Aim of the task:
Beneath this line is the data. Output exactly the lines from the line with "let? candidate := sanitise input in" to the line with "let national := pn_national parsed in", both ends included, and nothing more.

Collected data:
----------------

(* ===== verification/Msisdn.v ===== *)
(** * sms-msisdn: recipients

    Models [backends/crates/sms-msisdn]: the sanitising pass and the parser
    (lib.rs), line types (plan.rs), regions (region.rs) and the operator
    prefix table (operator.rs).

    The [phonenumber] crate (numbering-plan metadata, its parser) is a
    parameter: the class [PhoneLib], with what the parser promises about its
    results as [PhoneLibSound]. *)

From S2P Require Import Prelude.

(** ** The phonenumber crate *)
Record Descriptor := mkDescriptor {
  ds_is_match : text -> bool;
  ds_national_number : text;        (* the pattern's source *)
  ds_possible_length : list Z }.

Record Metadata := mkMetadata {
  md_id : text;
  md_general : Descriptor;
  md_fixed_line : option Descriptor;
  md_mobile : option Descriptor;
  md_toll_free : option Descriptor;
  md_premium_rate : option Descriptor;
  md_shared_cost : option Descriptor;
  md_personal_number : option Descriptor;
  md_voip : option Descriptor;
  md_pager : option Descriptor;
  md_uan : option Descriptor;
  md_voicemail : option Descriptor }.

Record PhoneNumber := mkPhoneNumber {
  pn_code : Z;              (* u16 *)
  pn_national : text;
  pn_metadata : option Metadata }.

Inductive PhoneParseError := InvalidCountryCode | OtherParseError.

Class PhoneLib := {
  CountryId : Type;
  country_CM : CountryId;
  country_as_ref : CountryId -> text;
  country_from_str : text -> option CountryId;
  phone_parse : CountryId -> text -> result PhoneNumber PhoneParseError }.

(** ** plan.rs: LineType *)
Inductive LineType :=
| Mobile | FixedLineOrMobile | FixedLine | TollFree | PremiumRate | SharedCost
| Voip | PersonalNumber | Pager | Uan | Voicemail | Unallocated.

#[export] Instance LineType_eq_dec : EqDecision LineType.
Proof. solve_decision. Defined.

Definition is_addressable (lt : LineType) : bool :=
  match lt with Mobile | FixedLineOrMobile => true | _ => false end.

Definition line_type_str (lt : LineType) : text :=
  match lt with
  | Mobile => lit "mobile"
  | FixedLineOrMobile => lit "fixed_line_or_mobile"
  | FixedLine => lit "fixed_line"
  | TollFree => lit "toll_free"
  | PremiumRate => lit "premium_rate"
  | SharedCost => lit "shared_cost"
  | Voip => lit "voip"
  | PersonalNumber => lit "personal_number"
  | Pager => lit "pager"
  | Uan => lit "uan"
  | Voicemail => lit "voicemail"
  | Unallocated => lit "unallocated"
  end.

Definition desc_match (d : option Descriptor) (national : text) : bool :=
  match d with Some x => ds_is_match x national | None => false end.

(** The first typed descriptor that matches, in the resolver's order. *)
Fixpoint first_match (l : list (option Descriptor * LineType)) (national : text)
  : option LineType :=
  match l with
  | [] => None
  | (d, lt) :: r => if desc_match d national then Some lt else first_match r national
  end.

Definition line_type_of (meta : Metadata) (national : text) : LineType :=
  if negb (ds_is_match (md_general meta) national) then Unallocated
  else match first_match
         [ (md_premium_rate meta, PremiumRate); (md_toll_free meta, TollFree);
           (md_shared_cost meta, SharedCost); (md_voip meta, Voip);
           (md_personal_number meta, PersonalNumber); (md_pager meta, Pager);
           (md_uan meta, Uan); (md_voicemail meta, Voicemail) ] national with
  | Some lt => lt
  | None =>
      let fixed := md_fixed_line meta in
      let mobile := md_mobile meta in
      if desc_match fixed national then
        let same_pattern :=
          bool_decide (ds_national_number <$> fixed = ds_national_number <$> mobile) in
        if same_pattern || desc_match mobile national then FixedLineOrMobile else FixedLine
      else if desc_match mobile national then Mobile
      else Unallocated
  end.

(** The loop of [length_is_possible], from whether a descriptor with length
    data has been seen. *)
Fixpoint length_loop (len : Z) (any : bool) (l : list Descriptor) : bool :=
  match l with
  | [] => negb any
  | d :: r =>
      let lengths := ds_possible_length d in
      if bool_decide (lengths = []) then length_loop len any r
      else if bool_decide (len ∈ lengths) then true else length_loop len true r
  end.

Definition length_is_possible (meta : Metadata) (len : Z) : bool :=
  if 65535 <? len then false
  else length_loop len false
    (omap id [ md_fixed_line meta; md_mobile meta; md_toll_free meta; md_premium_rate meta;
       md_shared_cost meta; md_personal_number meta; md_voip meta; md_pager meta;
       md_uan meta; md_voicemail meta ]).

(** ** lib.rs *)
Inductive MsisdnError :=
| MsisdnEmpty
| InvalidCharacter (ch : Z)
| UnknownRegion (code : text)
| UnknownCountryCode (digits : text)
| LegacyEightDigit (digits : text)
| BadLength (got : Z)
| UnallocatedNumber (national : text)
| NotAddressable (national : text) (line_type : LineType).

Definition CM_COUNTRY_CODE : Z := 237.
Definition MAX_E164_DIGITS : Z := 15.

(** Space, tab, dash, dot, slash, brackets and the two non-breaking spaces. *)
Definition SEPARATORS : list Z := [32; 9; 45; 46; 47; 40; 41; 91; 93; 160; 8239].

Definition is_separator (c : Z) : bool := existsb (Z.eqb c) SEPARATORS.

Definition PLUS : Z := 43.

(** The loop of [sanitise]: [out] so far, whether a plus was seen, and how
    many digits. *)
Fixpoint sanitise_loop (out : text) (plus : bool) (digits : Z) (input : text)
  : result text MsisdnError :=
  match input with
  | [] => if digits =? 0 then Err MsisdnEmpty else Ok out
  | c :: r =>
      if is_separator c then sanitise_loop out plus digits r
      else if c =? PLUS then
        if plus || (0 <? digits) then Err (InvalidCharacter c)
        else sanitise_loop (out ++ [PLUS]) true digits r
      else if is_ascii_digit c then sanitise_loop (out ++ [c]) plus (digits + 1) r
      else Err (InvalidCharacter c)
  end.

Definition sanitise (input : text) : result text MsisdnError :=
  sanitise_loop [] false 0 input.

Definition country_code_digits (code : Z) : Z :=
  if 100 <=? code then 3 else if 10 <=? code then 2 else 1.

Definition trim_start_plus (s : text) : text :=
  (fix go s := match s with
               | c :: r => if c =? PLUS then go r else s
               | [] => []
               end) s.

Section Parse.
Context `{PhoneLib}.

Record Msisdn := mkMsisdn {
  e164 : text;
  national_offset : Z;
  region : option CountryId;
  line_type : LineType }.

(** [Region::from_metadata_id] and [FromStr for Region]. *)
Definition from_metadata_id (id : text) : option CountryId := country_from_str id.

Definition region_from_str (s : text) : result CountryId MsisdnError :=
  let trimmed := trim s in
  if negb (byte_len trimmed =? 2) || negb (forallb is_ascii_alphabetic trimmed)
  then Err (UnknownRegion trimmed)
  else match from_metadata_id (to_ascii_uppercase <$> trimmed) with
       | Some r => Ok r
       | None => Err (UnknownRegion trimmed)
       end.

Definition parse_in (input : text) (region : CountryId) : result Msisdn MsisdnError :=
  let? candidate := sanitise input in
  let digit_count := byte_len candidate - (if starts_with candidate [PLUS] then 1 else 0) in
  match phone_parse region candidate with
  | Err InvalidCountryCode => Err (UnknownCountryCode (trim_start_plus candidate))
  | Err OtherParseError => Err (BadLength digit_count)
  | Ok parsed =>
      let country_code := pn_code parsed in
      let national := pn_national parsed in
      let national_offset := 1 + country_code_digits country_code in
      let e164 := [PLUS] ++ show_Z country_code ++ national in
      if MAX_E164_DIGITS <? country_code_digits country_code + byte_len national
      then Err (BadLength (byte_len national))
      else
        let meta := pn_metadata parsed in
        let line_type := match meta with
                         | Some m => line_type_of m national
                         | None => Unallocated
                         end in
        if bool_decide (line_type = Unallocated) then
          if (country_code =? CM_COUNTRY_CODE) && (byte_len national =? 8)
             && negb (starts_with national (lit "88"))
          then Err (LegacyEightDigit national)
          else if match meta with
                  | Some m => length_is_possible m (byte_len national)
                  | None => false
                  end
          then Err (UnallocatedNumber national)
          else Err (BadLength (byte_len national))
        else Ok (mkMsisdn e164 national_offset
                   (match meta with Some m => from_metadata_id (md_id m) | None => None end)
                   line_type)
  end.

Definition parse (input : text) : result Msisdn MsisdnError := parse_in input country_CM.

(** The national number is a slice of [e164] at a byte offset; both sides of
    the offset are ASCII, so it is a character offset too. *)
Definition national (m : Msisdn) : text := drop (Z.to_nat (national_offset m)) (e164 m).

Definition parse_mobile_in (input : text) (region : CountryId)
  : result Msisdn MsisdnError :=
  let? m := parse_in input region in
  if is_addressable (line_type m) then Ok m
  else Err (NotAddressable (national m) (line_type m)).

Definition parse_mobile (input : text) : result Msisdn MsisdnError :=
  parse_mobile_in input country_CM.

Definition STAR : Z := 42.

----------------

Expected answer:
  let? candidate := sanitise input in
  let digit_count := byte_len candidate - (if starts_with candidate [PLUS] then 1 else 0) in
  match phone_parse region candidate with
  | Err InvalidCountryCode => Err (UnknownCountryCode (trim_start_plus candidate))
  | Err OtherParseError => Err (BadLength digit_count)
  | Ok parsed =>
      let country_code := pn_code parsed in
      let national := pn_national parsed in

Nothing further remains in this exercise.